See articles about T-Ls here; https://primotipo.com/2019/03/16/1953-australian-grand-prix-albert-park/ and here; https://primotipo.com/2015/06/09/fill-her-up-matey-lago-talbot-t26c-melbourne-1957/

(P Jones)

 

(P Jones)

Bib Stillwell’s Jaguar D Type.

The car first raced at the 1956 March Moomba meetings at Albert Park. Meeting date 13/14 October 1956, Jack Davey was the next owner in early 1957. See this feature for a full history of ‘XKD520’; https://primotipo.com/2020/04/17/stillwells-d-type/

(P Jones)

 

(P Jones)

Terry McGrath advises the XK120 #45 above is Murray Carter’s car.

(P Jones)

Poor Arnold Glass is stuck in the intake of his glorious ex-works-Reg Parnell Ferrari 555 Super Squalo ‘555-2’ during the ’58 Gold Star weekend. ‘It’s arrived not long ago from New Zealand, still has the NZ rego #495795 on the nose’ said Dalton.

Glass was second behind Jones’ 250F and in front of Whiteford’s 300S.

Australia’s ‘Big Red Car’ era ran from the arrival of Reg Hunt’s 2.5-litre Maserati A6GCM in 1954 and ended, say, after Stan Jones AGP win at Longford in March 1959. The little marauding Coopers were well on the march by then but not yet dominant.

The fans were excited by Lex Davison’s Ferrari 500/625, the 250Fs of Hunt, Jones, Bib Stillwell and Glass, the 300S of Doug Whiteford and Bob Jane and this car raced by Glass. It wasn’t the quickest thing around, he got on better with his ex-Hunt-Stillwell 250F but it was still a fast, spectacular car the very successful motor dealer drove capably.

See here; https://primotipo.com/2015/08/25/arnold-glass-ferrari-555-super-squalo-bathurst-1958/ and here; https://primotipo.com/2020/10/10/squalo-squadron/

October 1957 (P Jones)

Bib Stillwell discusses progress with a mechanic, ex-Hunt Maserati 250F chassis ‘2516’.

He ran well in the first couple of laps with Stan Jones but then pulled over at Matchless Corner with bent valves.

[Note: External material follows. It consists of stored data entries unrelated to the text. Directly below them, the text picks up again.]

(* ===== verification/BnodeTheorems.v ===== *)
(** * The properties of the bnodes in memory and of the bnode ids *)
From Stdlib Require Import ZArith Lia.
From stdpp Require Import base numbers list sets gmap.
From S2P Require Import Prelude Bits BitsFacts Bytes BtreeNode Bnode BnodeIds BnodeFacts.

(** The bitmap and the lists are consistent, and only allocated bnodes are in memory. *)
Definition bnodes_ok (b : vdfs2_bnode_bitmap) (c : bnode_cache) : Prop :=
  ids_ok b /\ cache_ok c /\ 0 < bits_num b /\ used_id b 0 = true /\ forall id, is_Some (bnodes c !! id) -> 0 <= id < bits_num b /\ used_id b id = true.

Definition refs (c : bnode_cache) (id : Z) : Z := default 0 (ref_count <$> bnodes c !! id).

(** ** Examples *)

Definition ids_ex : vdfs2_bnode_bitmap := BnodeBitmap [7; 0] 16 0 16 3 13.
Definition cache_ex : bnode_cache :=
  BnodeCache {[ 0 := CachedBnode VDFS2_BNODE_MODE_RW 1 1; 1 := CachedBnode VDFS2_BNODE_MODE_RW 1 0 ]}
    {[ 0 := [0]; 1 := [1] ]} [0] [1] 1 1 [].

Lemma ids_ex_ok : ids_ok ids_ex.
Proof.
  split; try (vm_compute; intuition congruence).
  intros p Hp. cbn in Hp. assert (p = 0 \/ p = 1 \/ p = 2) as [->|[->| ->]] by lia; by vm_compute.
Qed.

Lemma bnodes_ex_ok : bnodes_ok ids_ex cache_ex.
Proof.
  assert (Hdom : forall id, is_Some (bnodes cache_ex !! id) <-> id = 0 \/ id = 1).
  { intros id. cbn [bnodes cache_ex]. rewrite lookup_insert_is_Some', lookup_singleton_is_Some. naive_solver. }
  split; [apply ids_ex_ok|]. split; [|split; [done|split; [done|]]].
  2: { intros id [->| ->]%Hdom; by vm_compute. }
  split; [|by vm_compute]. split; cbn [active_use passive_use cache_ex].
  - cbn [app]. rewrite !NoDup_cons, !not_elem_of_cons. repeat split; try done; try apply not_elem_of_nil. apply NoDup_nil_2.
  - intros id. rewrite Hdom. cbn [app]. rewrite !elem_of_cons. pose proof (not_elem_of_nil id). naive_solver.
  - intros id n ->%list_elem_of_singleton Hn. vm_compute in Hn. by injection Hn as <-.
  - intros id n ->%list_elem_of_singleton Hn. vm_compute in Hn. by injection Hn as <-.
  - intros id. rewrite Hdom. split.
    + unfold bucket. cbn [hash_table cache_ex]. intros Hin. destruct (decide (bnode_hash_fn id = 0)) as [E|H0].
      { rewrite E in Hin. vm_compute in Hin. apply list_elem_of_singleton in Hin. by left. }
      rewrite lookup_insert_ne in Hin by done. destruct (decide (bnode_hash_fn id = 1)) as [E|H1].
      { rewrite E in Hin. vm_compute in Hin. apply list_elem_of_singleton in Hin. by right. }
      rewrite lookup_singleton_ne in Hin by done. by apply not_elem_of_nil in Hin.
    + intros [->| ->]; vm_compute; apply elem_of_cons; by left.
  - by vm_compute.
  - by vm_compute.
Qed.

(** ** The ids *)



(** ** The bnodes in memory *)

Lemma others_refs id c c' x : others_kept id c c' -> x <> id -> is_Some (bnodes c' !! x) -> refs c' x = refs c x.
Proof. intros H Hne [n' Hn']. destruct (H x n' Hne Hn') as (n & Hn & Hr & _). unfold refs. rewrite Hn, Hn'. cbn. done. Qed.



Lemma unused_not_in_memory b c id : bnodes_ok b c -> used_id b id = false -> bnodes c !! id = None.
Proof.
  intros (_ & _ & _ & _ & Hdom) Hu. destruct (bnodes c !! id) as [n|] eqn:Hn; [|done].
  destruct (Hdom id) as [_ Hu']; [by exists n|]. congruence.
Qed.

(** C30: [vdfs2_alloc_new_bnode] gives a bnode that was neither allocated nor in
    memory, with one reference, and changes nothing in the lists when it fails;
    [vdfs2_destroy_bnode] on the only reference takes the bnode out of memory,
    frees its id once and leaves bitmap, hash table and lists consistent. *)
Theorem alloc_destroy_correct `{HS : !BitSearch} `{HL : !BitSearchLaws} b c got mount_finished :
  bnodes_ok b c ->
  (exists r b' c', vdfs2_alloc_new_bnode b c got = Ret (r, b', c') /\ bnodes_ok b' c' /\
    match r with
    | PTR id => used_id b id = false /\ used_id b' id = true /\ bnodes c !! id = None /\ refs c' id = 1 /\
        forall x, x <> id -> is_Some (bnodes c' !! x) -> refs c' x = refs c x
    | ERR_PTR e => c' = c /\ forall p, 0 <= p -> used_id b' p = used_id b p
    end) /\
  (forall id, is_Some (bnodes c !! id) -> id <> 0 -> refs c id = 1 ->
    exists b' c', vdfs2_destroy_bnode mount_finished b c id = Ret (0, b', c') /\ bnodes_ok b' c' /\ bnodes c' !! id = None /\
      used_id b' id = false /\ freed c' = id :: freed c /\ forall x, x <> id -> bnodes c' !! x = bnodes c !! x).
Proof.
  intros Hok. pose proof Hok as (Hb & Hc & Hpos & Hz & Hdom). split.
  - unfold vdfs2_alloc_new_bnode. pose proof (alloc_id_ok b got Hb) as Ha. case_decide as Hfull.
    { destruct Ha as [-> _]. cbn [mbind outcome_bind]. exists (ERR_PTR (- ENOSPC)), b, c. by split. }
    destruct Ha as (b' & Hid & Hu & Hb' & Hbits & Ha). set (id := first_free_id b) in *. case_decide as Hg.
    + destruct Ha as (-> & _ & Hp). cbn [mbind outcome_bind]. pose proof (unused_not_in_memory b c id Hok Hu) as Hnone.
      destruct (hash_bnode_ok c id (CachedBnode VDFS2_BNODE_MODE_RW 1 0) Hc Hnone) as (c' & -> & Hc' & Hr & [n' Hn']).
      cbn [mbind outcome_bind]. pose proof (others_set_l id c c' _ (refs_others id _ _ Hr)) as Ho.
      exists (PTR id), b', c'. split; [done|]. split.
      * split; [done|]. split; [done|]. rewrite Hbits, Hp by lia. split; [done|]. split; [by case_decide|]. intros x [n Hn].
        destruct (decide (x = id)) as [->|Hne]; [split; [lia|]; rewrite Hp by lia; by rewrite decide_True|].
        destruct (Ho x n Hne Hn) as (n0 & Hn0 & _). destruct (Hdom x) as [Hx Hux]; [by exists n0|]. split; [done|].
        rewrite Hp by lia. by case_decide.
      * split; [done|]. split; [rewrite Hp by lia; by rewrite decide_True|]. split; [done|]. split; [|intros x Hne; by apply (others_refs id)].
        destruct (Hr id n' Hn') as (n0 & Hn0 & Hrc & _). cbn in Hn0. rewrite lookup_insert_eq in Hn0. injection Hn0 as <-.
        unfold refs. rewrite Hn'. exact Hrc.
    + destruct Ha as (-> & Hp). cbn [mbind outcome_bind]. exists (ERR_PTR (got id)), b', c. split; [done|]. split; [|done].
      split; [done|]. split; [done|]. rewrite Hbits, Hp by lia. split; [done|]. split; [done|]. intros x Hx.
      destruct (Hdom x Hx) as [? ?]. rewrite Hp by lia. done.
  - intros id [n Hn] Hne Hr. unfold refs in Hr. rewrite Hn in Hr. cbn in Hr. destruct (Hdom id) as [Hid Hu]; [by exists n|].
    unfold vdfs2_destroy_bnode. change VDFS2_INVALID_NODE_ID with 0. rewrite (proj2 (Z.eqb_neq _ _)) by done.
    cbn [BUG_ON mbind outcome_bind]. rewrite Hn. cbn [deref mbind outcome_bind]. rewrite Hr. cbn [BUG_ON negb mbind outcome_bind].
    set (n1 := CachedBnode _ _ _). pose proof (cache_ok_refs c id n n1 Hc Hn eq_refl) as [Hc1 Hcnt].
    destruct (put_cache_ok [] 0 _ id Hc1) as (c' & -> & Hc' & Hbn & Hfr & _ & _ & _ & Hac).
    { apply elem_of_app, (cache_inv_dom 0); [exact Hc1|]. cbn. rewrite lookup_insert_eq. by eexists. }
    cbn [mbind outcome_bind]. destruct (free_id_ok mount_finished b id Hb Hid Hu) as (b' & -> & Hb' & Hbits & _ & Hp). cbn [mbind outcome_bind].
    assert (Hbn' : forall x, x <> id -> bnodes c' !! x = bnodes c !! x).
    { intros x Hx. rewrite Hbn, lookup_delete_ne by done. cbn. by rewrite lookup_insert_ne. }
    exists b', c'. split; [done|]. split; [|split; [by rewrite Hbn, lookup_delete_eq|split; [rewrite Hp by lia; by rewrite decide_True|done]]].
    split; [done|]. split; [split; [done|]|].
    { cbn in Hcnt, Hac. rewrite Hac. case_decide; lia. }
    rewrite Hbits, Hp by lia. split; [done|]. split; [by rewrite decide_False by done|]. intros x Hx.
    destruct (decide (x = id)) as [->|Hxne]; [by rewrite Hbn, lookup_delete_eq in Hx; destruct Hx|].
    rewrite Hbn' in Hx by done. destruct (Hdom x Hx). split; [done|]. rewrite Hp by lia. by rewrite decide_False by done.
Qed.

Lemma alloc_destroy_correct_witness :
  exists b' c', vdfs2_destroy_bnode true ids_ex cache_ex 1 = Ret (0, b', c') /\ bnodes_ok b' c' /\ bnodes c' !! 1 = None /\
    used_id b' 1 = false /\ freed c' = [1] /\ forall x, x <> 1 -> bnodes c' !! x = bnodes cache_ex !! x.
Proof.
  apply (proj2 (alloc_destroy_correct (HS := linear_search) ids_ex cache_ex (fun _ => 0) true bnodes_ex_ok) 1); [by eexists|done|done].
Defined.

(** C31: a bnode in use can be freed.  When the passive list is full, reading another
    bnode frees the last one of the list whatever its references; and the counter,
    which goes down by two, is one less than the length of the list afterwards. *)
Theorem eviction_ignores_references b c id victim n md :
  id <> 0 -> id_in_use b id = true -> id ∉ bucket c id -> NoDup (passive_use c) -> id ∉ passive_use c ->
  passive_use_count c = VDFS2_PASSIVE_SIZE -> last (passive_use c) = Some victim -> bnodes c !! victim = Some n -> state n = 0 ->
  exists c', vdfs2_get_bnode b c id md 0 = Ret (0, c') /\ bnodes c' !! victim = None /\ freed c' = victim :: freed c /\
    passive_use_count c' = VDFS2_PASSIVE_SIZE - 1 /\ length (passive_use c') = length (passive_use c).
Proof.
  intros Hid Hu Hbk Hnd Hidp Hcnt Hlast Hn Hst. unfold vdfs2_get_bnode. rewrite Hu. cbn [negb]. unfold get_bnode_from_hash.
  rewrite (bool_decide_false (id ∈ bucket c id)) by done.
  cbn [mbind outcome_bind negb]. rewrite Z.eqb_refl. cbn [negb]. unfold hash_bnode. rewrite (proj2 (Z.eqb_neq _ _)) by done.
  set (c0 := set_hash _ _). pose proof (last_Some_elem_of _ _ Hlast) as Hin.
  assert (Hvid : victim <> id) by (by intros ->).
  unfold add_to_passive. assert (H0 : bnodes c0 !! id = Some (CachedBnode md 1 0)) by (cbn; by rewrite lookup_insert_eq).
  rewrite H0. cbn [deref mbind outcome_bind]. cbn [set_bnode set_passive passive_use_count passive_use].
  change (passive_use_count c0) with (passive_use_count c). change (passive_use c0) with (passive_use c). rewrite Hcnt.
  change (VDFS2_PASSIVE_SIZE <? VDFS2_PASSIVE_SIZE + 1) with true. cbn iota.
  assert (Hl : last (id :: passive_use c) = Some victim) by (destruct (passive_use c); [done|by rewrite last_cons_cons]).
  rewrite Hl. cbn [deref mbind outcome_bind]. unfold vdfs2_put_cache_bnode, unhash_bnode. rewrite remove_set_hash.
  unfold remove_from_lru. cbn [bnodes set_bnode set_passive c0 set_hash]. rewrite !lookup_insert_ne, Hn by done.
  cbn [deref mbind outcome_bind]. rewrite Hst, Z.eqb_refl. cbn [mbind outcome_bind]. eexists. split; [done|].
  cbn [set_passive free_bnode set_hash bnodes freed passive_use_count passive_use set_active].
  split; [apply lookup_delete_eq|]. split; [done|]. split; [cbn; lia|].
  change (passive_use (set_bnode _ _ _)) with (id :: passive_use c). unfold list_del. rewrite filter_cons_True by done. fold (list_del victim (passive_use c)).
  pose proof (length_list_del victim (passive_use c) Hnd Hin). assert (0 < length (passive_use c))%nat by (destruct (passive_use c); [done|simpl; lia]).
  simpl length. lia.
Qed.

Definition full_cache_ex : bnode_cache :=
  BnodeCache (list_to_map ((fun id => (id, CachedBnode VDFS2_BNODE_MODE_RW 1 0)) <$> seqZ 1 1024)) ∅ [] (seqZ 1 1024) 0 1024 [].

Lemma eviction_ignores_references_witness :
  exists c', vdfs2_get_bnode (BnodeBitmap (replicate 256 255) 2048 0 2048 2048 0) full_cache_ex 2000 VDFS2_BNODE_MODE_RW 0 = Ret (0, c') /\
    bnodes c' !! 1024 = None /\ freed c' = [1024] /\ passive_use_count c' = VDFS2_PASSIVE_SIZE - 1 /\
    length (passive_use c') = length (passive_use full_cache_ex).
Proof.
  apply (eviction_ignores_references _ full_cache_ex 2000 1024 (CachedBnode VDFS2_BNODE_MODE_RW 1 0) VDFS2_BNODE_MODE_RW).
  - done.
  - by vm_compute.
  - apply not_elem_of_nil.
  - apply NoDup_seqZ.
  - unfold full_cache_ex. cbn [passive_use]. rewrite elem_of_seqZ. lia.
  - done.
  - by vm_compute.
  - by vm_compute.
  - done.
Defined.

Bib raced with his usual race number 6, these shots of the car the October 1957 Fishermans Bend meeting.

October 1957 (P Jones)

 

October 1957 (P Jones)

Stillwell’s preparation and presentation was five-star, it is intriguing why he has not re-painted Reg Hunts luvverly Rice Trailer in his own colours. Make and model of the American car folks?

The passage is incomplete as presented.